START Source records

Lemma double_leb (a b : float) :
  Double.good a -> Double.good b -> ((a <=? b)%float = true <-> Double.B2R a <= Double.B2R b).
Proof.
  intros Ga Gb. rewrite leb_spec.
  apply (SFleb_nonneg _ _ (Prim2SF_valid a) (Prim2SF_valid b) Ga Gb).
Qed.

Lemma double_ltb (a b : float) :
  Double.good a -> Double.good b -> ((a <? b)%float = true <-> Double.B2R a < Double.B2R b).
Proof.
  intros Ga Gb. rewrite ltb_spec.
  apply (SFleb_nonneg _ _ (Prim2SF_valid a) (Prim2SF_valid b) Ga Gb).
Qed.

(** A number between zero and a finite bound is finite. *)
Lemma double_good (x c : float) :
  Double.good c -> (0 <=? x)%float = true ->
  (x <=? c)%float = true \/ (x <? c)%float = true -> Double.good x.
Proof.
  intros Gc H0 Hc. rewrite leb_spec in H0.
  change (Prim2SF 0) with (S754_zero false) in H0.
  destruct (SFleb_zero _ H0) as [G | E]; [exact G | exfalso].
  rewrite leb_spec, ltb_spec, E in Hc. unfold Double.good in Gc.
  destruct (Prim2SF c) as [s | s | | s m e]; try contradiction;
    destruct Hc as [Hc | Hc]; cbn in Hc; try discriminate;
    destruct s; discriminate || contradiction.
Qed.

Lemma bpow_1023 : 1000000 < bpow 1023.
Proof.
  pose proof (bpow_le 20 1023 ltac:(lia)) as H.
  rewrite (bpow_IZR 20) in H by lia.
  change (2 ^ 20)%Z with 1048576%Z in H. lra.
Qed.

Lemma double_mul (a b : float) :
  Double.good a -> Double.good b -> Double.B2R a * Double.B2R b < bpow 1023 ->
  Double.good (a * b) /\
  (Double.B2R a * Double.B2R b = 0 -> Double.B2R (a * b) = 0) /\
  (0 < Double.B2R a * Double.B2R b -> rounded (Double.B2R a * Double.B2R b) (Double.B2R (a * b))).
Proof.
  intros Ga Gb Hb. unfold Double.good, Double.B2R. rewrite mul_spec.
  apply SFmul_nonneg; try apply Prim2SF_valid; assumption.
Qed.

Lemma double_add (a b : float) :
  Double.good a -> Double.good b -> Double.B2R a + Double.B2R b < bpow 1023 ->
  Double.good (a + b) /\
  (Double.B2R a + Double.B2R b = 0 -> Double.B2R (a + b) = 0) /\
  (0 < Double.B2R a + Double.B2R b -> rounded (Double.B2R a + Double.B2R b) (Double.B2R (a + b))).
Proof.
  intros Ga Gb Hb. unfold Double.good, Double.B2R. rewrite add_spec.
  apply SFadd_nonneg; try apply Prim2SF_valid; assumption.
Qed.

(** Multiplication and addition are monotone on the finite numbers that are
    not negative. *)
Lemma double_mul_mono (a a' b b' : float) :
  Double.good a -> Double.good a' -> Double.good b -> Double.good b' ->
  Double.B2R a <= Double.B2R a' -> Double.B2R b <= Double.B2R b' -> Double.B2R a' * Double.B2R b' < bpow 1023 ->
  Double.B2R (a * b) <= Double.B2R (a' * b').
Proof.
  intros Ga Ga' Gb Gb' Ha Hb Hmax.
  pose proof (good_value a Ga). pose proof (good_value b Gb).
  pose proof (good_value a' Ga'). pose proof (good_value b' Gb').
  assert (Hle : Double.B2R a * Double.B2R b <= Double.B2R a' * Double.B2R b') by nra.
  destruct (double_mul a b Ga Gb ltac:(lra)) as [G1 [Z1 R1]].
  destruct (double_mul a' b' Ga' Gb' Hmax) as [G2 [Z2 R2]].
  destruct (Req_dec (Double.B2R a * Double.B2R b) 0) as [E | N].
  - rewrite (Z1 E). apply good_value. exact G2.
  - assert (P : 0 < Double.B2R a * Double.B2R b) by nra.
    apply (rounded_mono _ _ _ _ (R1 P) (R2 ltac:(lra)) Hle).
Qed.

END Source records
START Source records

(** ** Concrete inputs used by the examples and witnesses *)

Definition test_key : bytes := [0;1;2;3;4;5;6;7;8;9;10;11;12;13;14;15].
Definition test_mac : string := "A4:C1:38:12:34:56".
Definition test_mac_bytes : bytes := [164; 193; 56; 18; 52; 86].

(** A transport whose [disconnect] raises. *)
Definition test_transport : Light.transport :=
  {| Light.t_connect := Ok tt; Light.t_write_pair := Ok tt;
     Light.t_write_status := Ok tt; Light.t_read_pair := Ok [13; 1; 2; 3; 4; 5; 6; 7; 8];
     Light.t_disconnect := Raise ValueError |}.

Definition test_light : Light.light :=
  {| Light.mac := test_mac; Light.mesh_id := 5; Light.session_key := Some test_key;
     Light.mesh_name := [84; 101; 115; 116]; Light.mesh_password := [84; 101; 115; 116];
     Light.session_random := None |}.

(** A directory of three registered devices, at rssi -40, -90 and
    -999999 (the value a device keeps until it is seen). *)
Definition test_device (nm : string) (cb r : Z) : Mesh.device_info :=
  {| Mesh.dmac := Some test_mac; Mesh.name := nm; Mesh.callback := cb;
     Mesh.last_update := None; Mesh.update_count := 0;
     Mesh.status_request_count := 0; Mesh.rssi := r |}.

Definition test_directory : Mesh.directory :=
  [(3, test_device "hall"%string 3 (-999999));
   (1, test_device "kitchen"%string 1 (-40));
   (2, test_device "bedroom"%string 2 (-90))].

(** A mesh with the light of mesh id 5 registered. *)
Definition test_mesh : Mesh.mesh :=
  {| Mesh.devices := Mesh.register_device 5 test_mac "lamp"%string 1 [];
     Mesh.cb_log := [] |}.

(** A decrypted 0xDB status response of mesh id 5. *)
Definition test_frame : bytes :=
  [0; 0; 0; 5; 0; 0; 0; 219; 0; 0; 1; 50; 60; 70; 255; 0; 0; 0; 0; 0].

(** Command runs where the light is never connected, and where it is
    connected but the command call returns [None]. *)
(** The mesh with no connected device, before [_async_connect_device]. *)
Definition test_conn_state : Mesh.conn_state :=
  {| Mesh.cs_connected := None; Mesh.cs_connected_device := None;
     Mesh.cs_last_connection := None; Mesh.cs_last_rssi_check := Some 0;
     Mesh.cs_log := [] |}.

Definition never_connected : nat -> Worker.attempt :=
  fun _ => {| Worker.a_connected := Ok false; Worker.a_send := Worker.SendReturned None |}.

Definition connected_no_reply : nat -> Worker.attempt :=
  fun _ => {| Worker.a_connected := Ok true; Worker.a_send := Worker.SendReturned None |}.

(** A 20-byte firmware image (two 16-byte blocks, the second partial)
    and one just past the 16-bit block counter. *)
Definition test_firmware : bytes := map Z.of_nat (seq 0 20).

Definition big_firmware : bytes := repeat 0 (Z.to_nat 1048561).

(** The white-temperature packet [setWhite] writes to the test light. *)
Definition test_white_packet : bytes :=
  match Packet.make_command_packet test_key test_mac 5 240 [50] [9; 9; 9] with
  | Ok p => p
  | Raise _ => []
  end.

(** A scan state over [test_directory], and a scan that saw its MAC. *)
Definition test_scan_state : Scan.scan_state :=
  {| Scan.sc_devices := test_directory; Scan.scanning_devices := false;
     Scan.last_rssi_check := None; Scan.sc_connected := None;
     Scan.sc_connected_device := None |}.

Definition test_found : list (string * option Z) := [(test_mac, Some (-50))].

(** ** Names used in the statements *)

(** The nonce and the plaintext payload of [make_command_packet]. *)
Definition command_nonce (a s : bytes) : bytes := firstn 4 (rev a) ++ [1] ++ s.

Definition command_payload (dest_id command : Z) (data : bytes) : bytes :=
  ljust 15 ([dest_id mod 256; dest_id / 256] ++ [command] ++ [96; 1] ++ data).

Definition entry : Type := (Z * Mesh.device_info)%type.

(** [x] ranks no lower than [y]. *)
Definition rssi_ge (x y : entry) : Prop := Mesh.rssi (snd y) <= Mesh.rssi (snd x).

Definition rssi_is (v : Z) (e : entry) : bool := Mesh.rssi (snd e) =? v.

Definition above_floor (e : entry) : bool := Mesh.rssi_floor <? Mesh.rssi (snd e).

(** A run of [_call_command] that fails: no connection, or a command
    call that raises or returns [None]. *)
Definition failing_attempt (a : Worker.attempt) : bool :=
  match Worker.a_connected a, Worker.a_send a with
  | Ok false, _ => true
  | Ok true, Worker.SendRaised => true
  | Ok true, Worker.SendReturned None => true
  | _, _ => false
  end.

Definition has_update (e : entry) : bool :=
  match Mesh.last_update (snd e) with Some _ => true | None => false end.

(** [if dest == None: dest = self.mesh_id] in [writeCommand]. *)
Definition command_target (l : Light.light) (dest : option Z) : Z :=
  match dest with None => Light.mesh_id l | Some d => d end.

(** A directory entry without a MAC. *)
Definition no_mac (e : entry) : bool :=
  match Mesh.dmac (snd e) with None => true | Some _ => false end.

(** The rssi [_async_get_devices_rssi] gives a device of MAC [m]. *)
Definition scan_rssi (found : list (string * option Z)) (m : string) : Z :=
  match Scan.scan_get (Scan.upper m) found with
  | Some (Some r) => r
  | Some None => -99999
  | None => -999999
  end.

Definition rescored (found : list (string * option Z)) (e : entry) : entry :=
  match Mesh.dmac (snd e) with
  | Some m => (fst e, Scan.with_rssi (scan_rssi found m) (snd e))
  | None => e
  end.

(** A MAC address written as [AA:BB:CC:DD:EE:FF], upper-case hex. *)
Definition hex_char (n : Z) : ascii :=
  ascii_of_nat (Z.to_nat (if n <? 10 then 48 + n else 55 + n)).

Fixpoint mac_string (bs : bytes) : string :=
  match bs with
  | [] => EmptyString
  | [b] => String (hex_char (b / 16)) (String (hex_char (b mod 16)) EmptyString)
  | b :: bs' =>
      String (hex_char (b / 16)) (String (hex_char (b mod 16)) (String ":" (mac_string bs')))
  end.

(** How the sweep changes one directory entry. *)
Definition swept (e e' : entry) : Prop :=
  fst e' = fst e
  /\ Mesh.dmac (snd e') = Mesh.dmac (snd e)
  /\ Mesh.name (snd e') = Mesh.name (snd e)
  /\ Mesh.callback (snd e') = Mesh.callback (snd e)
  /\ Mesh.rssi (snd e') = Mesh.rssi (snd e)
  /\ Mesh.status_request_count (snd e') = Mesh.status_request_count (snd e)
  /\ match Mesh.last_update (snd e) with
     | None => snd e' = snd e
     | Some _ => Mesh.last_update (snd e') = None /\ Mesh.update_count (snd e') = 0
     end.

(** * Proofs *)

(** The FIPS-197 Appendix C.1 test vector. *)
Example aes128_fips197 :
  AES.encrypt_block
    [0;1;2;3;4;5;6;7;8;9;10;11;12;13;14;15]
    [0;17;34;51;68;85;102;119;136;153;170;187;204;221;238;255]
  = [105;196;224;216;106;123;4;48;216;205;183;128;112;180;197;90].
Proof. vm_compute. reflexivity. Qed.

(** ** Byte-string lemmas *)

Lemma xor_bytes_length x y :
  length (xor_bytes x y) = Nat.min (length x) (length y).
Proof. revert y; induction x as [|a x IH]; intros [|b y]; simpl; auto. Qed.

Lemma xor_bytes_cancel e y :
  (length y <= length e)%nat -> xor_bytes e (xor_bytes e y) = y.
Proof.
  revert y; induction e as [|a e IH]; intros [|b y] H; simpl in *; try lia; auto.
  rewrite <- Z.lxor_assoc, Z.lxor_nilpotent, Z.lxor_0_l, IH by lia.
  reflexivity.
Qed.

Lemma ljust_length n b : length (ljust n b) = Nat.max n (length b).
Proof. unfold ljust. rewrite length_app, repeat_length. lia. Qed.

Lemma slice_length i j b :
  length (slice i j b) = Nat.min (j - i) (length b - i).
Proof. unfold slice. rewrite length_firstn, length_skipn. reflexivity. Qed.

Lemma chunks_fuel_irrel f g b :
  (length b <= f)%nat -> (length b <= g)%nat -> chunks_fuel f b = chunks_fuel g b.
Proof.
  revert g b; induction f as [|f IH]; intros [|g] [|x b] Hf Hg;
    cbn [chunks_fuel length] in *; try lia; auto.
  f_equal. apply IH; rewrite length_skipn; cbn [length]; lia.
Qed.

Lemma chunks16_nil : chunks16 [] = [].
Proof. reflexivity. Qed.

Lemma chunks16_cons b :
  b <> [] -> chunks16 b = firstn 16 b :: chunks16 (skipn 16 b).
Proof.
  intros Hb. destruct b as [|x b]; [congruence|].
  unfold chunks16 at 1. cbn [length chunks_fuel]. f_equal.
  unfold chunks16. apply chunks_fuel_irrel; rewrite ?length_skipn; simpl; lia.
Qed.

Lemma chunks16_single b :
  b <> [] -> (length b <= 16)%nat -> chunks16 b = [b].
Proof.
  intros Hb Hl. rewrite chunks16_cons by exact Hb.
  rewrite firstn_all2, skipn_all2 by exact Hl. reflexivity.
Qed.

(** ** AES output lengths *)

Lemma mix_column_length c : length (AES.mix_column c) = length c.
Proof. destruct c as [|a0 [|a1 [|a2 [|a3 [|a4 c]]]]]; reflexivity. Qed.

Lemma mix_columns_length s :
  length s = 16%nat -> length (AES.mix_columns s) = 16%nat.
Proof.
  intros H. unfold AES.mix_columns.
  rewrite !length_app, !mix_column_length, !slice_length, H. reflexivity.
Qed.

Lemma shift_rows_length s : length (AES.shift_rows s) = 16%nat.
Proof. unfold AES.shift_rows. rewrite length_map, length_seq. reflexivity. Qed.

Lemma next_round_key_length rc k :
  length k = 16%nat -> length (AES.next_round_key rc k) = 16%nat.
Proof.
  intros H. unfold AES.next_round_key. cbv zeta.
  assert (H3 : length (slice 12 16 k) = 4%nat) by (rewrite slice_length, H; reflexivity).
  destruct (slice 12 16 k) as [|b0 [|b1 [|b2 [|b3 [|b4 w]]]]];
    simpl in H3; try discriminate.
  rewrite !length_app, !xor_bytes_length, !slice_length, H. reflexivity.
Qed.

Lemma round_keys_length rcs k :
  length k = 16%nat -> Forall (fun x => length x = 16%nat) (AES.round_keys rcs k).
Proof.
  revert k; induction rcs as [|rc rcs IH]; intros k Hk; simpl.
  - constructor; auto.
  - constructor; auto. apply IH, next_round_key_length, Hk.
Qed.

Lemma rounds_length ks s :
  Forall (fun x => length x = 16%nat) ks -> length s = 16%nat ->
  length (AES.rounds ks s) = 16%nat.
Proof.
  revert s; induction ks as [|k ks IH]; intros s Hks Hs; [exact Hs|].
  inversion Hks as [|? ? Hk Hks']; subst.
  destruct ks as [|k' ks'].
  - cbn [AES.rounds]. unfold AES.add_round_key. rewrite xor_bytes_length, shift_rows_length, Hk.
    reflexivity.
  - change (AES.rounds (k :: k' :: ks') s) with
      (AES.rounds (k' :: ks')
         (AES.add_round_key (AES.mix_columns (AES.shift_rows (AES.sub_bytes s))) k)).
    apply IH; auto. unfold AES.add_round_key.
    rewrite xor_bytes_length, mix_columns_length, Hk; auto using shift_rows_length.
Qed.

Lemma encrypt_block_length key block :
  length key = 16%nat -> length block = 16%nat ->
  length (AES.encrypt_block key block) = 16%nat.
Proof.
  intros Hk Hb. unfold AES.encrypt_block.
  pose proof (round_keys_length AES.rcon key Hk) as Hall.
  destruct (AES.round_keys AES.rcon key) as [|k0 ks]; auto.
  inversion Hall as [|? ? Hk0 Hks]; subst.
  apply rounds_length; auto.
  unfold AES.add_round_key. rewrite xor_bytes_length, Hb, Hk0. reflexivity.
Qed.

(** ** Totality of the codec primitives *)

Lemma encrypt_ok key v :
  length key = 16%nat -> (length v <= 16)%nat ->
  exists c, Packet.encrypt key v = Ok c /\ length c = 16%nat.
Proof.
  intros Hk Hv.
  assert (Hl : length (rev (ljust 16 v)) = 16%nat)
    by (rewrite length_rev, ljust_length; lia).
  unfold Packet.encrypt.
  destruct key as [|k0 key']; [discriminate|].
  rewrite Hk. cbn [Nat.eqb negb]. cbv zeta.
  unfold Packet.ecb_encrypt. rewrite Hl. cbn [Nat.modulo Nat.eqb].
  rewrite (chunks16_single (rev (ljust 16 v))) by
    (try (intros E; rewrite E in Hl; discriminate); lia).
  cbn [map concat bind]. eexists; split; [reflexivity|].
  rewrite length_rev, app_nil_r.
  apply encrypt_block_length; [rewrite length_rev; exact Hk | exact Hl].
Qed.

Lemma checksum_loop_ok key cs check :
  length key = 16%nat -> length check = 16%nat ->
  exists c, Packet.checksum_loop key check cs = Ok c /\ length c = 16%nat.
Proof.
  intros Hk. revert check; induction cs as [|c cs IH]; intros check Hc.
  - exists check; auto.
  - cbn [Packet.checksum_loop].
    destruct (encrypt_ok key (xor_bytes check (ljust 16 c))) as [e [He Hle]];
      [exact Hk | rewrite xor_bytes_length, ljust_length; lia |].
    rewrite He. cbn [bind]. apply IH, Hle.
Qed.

END Source records

* **Problem description**
Starting with the line above that holds "Light.t_write_status := Ok" and stopping with the line that holds "Mesh.callback := cb;", reproduce each line exactly, omitting all other lines.

* **Task solution**
     Light.t_write_status := Ok tt; Light.t_read_pair := Ok [13; 1; 2; 3; 4; 5; 6; 7; 8];
     Light.t_disconnect := Raise ValueError |}.

Definition test_light : Light.light :=
  {| Light.mac := test_mac; Light.mesh_id := 5; Light.session_key := Some test_key;
     Light.mesh_name := [84; 101; 115; 116]; Light.mesh_password := [84; 101; 115; 116];
     Light.session_random := None |}.

(** A directory of three registered devices, at rssi -40, -90 and
    -999999 (the value a device keeps until it is seen). *)
Definition test_device (nm : string) (cb r : Z) : Mesh.device_info :=
  {| Mesh.dmac := Some test_mac; Mesh.name := nm; Mesh.callback := cb;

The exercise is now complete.